Так что два обстоятельства подталкивали беарнца к бегству: во-первых, то, что герцог Анжуйский, его защит­ник, удаляясь из страны, уже не мог его защищать, а во-вторых, то, что весь двор намеревался провожать его и в отсутствие всего двора надзор над пленником несо­мненно должен был быть менее строгим.

И потому герцог Алансонский, ставший герцогом Анжуйским после провозглашения его брата королем Польши, и Генрих, принц Беарнский, решили бежать во время этого путешествия, пересечь Шампань и принять командование над войском, предуготовленным для того, чтобы сражаться под их началом.

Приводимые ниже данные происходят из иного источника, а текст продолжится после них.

(* ===== verification/SemInit.v ===== *)
(** Initialising a semaphore that several processes create.

    [svsem/svsem_good_init.c] and [svsem/svsem_bad_init.c], any number of
    processes of which run at once.  The first to create the set initialises it;
    in the good version the others wait until a semaphore operation has been
    made.  The good version is proved never to lose an operation; the bad one
    has a run that does. *)
From stdpp Require Import relations.
From S2P Require Import Prelude CLib Conc.
Local Open Scope Z_scope.

Definition MAX_TRIES : Z := 10.

(** A process starts with the operation of its argument; [Retry] is the head of
    its waiting loop. *)
Inductive label := Start (op : Z) | Retry (op j : Z).

Inductive action :=
| ACreate                (* semget(key, 1, IPC_CREAT | IPC_EXCL | perms) *)
| AGet                   (* semget(key, 1, perms) *)
| ASetval (v : Z)        (* semctl(semid, 0, SETVAL, arg) *)
| AStat                  (* semctl(semid, 0, IPC_STAT, arg), giving sem_otime != 0 *)
| ASemop (op : Z) (own : bool)  (* semop, of the initialiser's dummy or the real one *)
| APrint (t : string).

(** The set: whether it exists, its value, whether an operation has been made;
    the real operations made so far; what was printed; and the statuses of
    calls to come (0, or the error they fail with). *)
Record world := World {
  created : bool; value : Z; otime : bool;
  made : list Z; printed : string; statuses : list Z
}.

Миоссан, у которого не было секретов от королевы Наваррской с тех пор, как она спасла ему жизнь и, воз­можно, сделала его жизнь приятной, предупредил ее об этом замысле.

Терпимость беарнца, как видим, имела как хорошую, так и плохую стороны.

То ли потому, что Маргарита испугалась опасностей, которым могли подвергнуться во время своего бегства два принца, то ли потому, что ее уязвило, что ее не посвя­тили в тайну, она, в свой черед, рассказала все королеве Екатерине, но на условии сохранения жизни мужу и брату; однако бедняжке не было известно, что ее возлю­бленный Ла Моль в надежде не разлучаться с ней всту­пил в этот заговор и вовлек туда своего друга Коконаса.

В итоге жизнь Генриха Беарнского и герцога Анжуй­ского была спасена, но Ла Моля и Коконаса казнили на Гревской площади, тела их четвертовали и повесили на четыре виселицы, а головы насадили на колья.

Именно эти головы вспоминал Генрих Беарнский в минуту супружеской ненависти, упрекая свою жену Мар­гариту де Валуа и ее подругу Генриетту де Клев, герцо­гиню Неверскую, за то, что те под покровом ночи сняли эти головы с кольев, на которых они были выставлены на всеобщее обозрение, и своими собственными прелестными ручками захоронили их в часовне святого Мартина у подножия Монмартра.

II

Едва несчастная Маргарита утешилась после гибели Ла Моля, как новая трагедия, не менее страшная, снова погрузила ее в подобное же отчаяние.

Бюсси, храбрый Бюсси д'Амбуаз, был убит графом де Монсоро, который заставил свою жену, Диану де Мери­дор, назначить Бюсси свидание и, приведя с собой два­дцать человек, с их помощью убил его.

О, согласимся, что его гибель вполне могла повергнуть в отчаяние женщину, будь даже эта женщина короле­вой.

У несчастной Маргариты, которая, согласно ее «Мему­арам», была столь невинна, «что через неделю после своей свадьбы она не знала, довершен ли был ее брак», и, оправ­дывая простодушие своего ответа на вопрос королевы Екатерины: «Исполнил ли король, ее муж, свой супруже­ский долг?», говорит, что она оказалась «в положении той римлянки, которая, отвечая на упреки своего мужа, что она не уведомила его о том, что у него дурное дыхание, заявила: "Не будучи никогда близка ни с кем, кроме вас, я полагала, что у всех мужчин такое"»[5], у несчастной Мар­гариты не хватило духа отречься от Бюсси.

«Он был рожден, — говорит она в своих "Мемуарах", — чтобы быть ужасом для своих врагов, гордостью для своего повелителя и надеждой для своих друзей».

Бюсси, со своей стороны, горячо любил королеву Маргариту, так превосходно почтившую его память.

Однажды, когда во время яростной дуэли, случившейся у него с капитаном Пажем, офицером полка Ланкома, он подмял под себя этого капитана и готовился убить его, чтобы исполнить свою клятву, что тот умрет только от его руки, поверженный противник вскричал:

— Именем той, которую вы любите больше всего на свете, прошу у вас пощады!